▶ [About this task]:
Look for "None" in each line of the entries, and return the matching lines.

▶ [Recorded data]:
*** Begin section ***

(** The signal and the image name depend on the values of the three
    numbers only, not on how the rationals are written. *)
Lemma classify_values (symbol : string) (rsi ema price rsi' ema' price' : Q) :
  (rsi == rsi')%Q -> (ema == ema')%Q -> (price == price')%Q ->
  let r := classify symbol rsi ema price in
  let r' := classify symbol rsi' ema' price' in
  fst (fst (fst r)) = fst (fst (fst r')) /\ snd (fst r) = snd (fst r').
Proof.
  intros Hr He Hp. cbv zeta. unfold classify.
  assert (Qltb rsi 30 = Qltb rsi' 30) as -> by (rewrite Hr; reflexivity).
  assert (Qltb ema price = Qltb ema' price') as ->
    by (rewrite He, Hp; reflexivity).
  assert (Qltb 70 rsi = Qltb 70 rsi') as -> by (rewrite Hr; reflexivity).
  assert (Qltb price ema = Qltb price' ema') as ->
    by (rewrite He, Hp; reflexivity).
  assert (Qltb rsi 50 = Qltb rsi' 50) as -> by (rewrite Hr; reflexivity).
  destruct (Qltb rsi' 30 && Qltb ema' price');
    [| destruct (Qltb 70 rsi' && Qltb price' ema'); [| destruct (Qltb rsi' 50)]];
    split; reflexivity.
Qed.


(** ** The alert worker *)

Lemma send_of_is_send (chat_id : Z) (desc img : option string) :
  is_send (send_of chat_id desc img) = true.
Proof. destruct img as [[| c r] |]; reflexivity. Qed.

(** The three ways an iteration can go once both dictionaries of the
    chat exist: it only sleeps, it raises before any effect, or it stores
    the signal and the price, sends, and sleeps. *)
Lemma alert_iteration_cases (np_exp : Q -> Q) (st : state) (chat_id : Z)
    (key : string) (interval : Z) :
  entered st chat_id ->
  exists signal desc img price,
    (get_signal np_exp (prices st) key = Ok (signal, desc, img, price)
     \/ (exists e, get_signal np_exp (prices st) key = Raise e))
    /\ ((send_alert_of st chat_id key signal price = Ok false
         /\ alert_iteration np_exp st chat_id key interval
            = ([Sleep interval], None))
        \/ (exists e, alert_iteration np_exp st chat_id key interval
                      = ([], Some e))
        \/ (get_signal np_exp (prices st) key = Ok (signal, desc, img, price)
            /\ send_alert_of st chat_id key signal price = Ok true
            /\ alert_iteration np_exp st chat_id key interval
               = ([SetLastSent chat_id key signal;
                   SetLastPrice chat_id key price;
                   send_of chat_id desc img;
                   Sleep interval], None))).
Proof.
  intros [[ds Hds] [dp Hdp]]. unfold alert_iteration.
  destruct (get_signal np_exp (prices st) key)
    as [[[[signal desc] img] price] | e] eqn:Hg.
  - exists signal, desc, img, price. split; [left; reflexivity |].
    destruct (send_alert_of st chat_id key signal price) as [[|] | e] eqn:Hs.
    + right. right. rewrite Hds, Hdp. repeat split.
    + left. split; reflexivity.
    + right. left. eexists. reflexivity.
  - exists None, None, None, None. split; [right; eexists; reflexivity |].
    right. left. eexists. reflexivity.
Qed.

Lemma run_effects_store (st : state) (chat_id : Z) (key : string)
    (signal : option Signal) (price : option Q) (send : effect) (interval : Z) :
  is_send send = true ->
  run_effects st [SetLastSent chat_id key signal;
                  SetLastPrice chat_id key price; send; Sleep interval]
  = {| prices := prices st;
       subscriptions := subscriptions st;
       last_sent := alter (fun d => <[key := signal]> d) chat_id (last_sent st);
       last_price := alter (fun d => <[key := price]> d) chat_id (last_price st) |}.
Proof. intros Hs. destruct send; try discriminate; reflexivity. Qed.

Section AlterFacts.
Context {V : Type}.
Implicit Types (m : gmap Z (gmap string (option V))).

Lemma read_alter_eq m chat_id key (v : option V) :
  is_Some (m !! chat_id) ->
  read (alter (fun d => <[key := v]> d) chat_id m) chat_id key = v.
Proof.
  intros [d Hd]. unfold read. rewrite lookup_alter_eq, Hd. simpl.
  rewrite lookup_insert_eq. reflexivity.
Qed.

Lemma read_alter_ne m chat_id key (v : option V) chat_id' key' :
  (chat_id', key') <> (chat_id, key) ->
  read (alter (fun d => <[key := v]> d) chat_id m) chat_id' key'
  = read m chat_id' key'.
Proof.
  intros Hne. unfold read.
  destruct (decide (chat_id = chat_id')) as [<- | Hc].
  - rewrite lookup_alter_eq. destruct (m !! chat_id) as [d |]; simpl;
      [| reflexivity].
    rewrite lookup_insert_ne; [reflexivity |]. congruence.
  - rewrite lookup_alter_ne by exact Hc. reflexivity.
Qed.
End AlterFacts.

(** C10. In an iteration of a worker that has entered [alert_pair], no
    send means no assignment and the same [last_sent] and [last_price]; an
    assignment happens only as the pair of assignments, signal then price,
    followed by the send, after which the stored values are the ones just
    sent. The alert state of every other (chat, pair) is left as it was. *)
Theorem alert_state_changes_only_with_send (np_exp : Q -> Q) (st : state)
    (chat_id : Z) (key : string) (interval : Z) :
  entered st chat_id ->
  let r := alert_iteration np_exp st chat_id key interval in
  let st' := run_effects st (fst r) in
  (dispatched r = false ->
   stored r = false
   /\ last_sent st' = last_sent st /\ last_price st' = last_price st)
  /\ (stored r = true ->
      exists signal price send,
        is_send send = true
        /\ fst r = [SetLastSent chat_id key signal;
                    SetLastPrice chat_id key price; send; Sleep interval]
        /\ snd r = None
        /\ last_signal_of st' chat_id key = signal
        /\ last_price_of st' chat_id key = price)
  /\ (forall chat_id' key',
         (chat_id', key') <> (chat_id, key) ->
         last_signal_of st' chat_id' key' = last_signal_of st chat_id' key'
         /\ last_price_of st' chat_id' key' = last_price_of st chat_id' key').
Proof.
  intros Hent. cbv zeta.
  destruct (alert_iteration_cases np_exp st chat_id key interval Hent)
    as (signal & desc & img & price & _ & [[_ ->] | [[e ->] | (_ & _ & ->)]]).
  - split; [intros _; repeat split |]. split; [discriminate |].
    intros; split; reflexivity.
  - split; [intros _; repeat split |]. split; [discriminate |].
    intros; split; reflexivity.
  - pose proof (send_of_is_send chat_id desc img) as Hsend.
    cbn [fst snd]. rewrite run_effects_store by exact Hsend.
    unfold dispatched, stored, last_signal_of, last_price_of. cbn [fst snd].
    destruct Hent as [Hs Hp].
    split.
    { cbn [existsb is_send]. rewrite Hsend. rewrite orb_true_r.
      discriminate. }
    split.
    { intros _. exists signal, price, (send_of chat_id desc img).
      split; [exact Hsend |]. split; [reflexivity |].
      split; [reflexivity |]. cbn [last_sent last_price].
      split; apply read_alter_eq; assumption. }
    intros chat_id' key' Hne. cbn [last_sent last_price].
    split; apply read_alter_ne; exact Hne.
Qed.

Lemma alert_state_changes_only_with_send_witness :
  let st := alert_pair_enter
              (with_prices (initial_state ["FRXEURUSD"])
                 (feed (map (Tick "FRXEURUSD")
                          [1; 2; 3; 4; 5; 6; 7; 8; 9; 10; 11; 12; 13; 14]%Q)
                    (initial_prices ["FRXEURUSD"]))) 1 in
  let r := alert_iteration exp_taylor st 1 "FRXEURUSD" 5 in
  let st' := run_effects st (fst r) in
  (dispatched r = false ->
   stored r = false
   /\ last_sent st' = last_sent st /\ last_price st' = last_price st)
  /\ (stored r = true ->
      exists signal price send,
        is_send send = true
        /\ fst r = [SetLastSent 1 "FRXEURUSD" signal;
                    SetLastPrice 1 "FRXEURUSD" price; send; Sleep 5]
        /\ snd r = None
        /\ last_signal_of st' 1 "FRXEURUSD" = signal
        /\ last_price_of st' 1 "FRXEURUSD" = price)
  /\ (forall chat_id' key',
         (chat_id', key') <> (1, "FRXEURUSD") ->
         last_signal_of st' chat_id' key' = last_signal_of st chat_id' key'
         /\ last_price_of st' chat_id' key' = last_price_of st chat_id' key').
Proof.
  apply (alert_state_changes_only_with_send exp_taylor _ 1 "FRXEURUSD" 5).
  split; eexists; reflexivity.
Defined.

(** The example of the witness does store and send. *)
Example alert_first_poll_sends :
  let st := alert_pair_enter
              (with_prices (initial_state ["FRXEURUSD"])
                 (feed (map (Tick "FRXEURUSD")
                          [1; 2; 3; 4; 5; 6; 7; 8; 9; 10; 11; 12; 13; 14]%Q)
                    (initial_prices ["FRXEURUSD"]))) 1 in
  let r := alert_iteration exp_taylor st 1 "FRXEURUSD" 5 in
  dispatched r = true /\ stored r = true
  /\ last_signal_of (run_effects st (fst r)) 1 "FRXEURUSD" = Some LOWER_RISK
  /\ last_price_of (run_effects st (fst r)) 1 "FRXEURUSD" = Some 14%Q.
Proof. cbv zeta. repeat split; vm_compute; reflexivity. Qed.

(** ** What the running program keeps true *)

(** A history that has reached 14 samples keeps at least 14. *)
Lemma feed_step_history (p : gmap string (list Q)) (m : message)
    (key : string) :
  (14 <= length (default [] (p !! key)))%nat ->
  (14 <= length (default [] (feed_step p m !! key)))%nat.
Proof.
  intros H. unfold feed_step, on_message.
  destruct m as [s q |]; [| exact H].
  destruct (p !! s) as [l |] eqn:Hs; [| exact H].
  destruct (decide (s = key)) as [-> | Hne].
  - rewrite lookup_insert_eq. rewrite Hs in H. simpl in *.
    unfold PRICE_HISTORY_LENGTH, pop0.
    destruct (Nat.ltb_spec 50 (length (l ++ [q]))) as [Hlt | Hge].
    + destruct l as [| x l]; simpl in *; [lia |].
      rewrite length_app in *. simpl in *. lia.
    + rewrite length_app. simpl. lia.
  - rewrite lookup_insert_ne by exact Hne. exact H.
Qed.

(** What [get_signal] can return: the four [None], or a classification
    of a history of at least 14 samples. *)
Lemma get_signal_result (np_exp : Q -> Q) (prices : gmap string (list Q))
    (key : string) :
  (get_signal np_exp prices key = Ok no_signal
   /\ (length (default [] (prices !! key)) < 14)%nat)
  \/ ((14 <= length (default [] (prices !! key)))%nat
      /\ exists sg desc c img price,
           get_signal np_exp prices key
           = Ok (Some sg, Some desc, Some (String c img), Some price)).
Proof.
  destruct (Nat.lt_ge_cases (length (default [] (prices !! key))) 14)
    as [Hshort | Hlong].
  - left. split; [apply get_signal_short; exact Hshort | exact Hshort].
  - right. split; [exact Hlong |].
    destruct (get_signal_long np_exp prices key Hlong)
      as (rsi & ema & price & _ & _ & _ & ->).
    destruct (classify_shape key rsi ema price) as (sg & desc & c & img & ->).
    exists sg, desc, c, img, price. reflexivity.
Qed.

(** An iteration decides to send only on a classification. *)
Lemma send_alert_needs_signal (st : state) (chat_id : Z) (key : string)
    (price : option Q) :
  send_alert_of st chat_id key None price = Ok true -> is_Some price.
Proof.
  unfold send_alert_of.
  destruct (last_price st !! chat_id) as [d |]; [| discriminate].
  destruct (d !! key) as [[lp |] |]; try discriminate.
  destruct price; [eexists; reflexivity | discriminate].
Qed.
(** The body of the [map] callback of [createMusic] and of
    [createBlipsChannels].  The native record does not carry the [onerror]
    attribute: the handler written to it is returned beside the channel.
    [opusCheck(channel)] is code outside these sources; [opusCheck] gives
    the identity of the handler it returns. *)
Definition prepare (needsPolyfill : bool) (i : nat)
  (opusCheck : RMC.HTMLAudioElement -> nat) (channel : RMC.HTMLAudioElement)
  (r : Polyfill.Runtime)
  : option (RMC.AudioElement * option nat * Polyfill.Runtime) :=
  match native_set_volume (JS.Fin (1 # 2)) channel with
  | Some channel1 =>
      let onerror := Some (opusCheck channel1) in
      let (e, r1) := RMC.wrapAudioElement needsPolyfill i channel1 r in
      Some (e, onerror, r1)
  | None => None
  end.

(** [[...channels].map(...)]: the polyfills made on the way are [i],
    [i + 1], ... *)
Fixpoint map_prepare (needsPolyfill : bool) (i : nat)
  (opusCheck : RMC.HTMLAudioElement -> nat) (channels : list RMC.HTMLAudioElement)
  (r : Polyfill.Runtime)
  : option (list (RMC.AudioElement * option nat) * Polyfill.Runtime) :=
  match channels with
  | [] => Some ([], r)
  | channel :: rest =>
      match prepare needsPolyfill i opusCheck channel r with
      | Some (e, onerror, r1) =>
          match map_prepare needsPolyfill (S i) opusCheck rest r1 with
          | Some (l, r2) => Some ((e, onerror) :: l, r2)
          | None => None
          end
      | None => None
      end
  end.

*** End section ***

▶ [Task result]:
            = ([Sleep interval], None))
                   Sleep interval], None))).
  - exists None, None, None, None. split; [right; eexists; reflexivity |].
        /\ snd r = None
        /\ snd r = None
(** What [get_signal] can return: the four [None], or a classification
  send_alert_of st chat_id key None price = Ok true -> is_Some price.
  | None => None
          | None => None
      | None => None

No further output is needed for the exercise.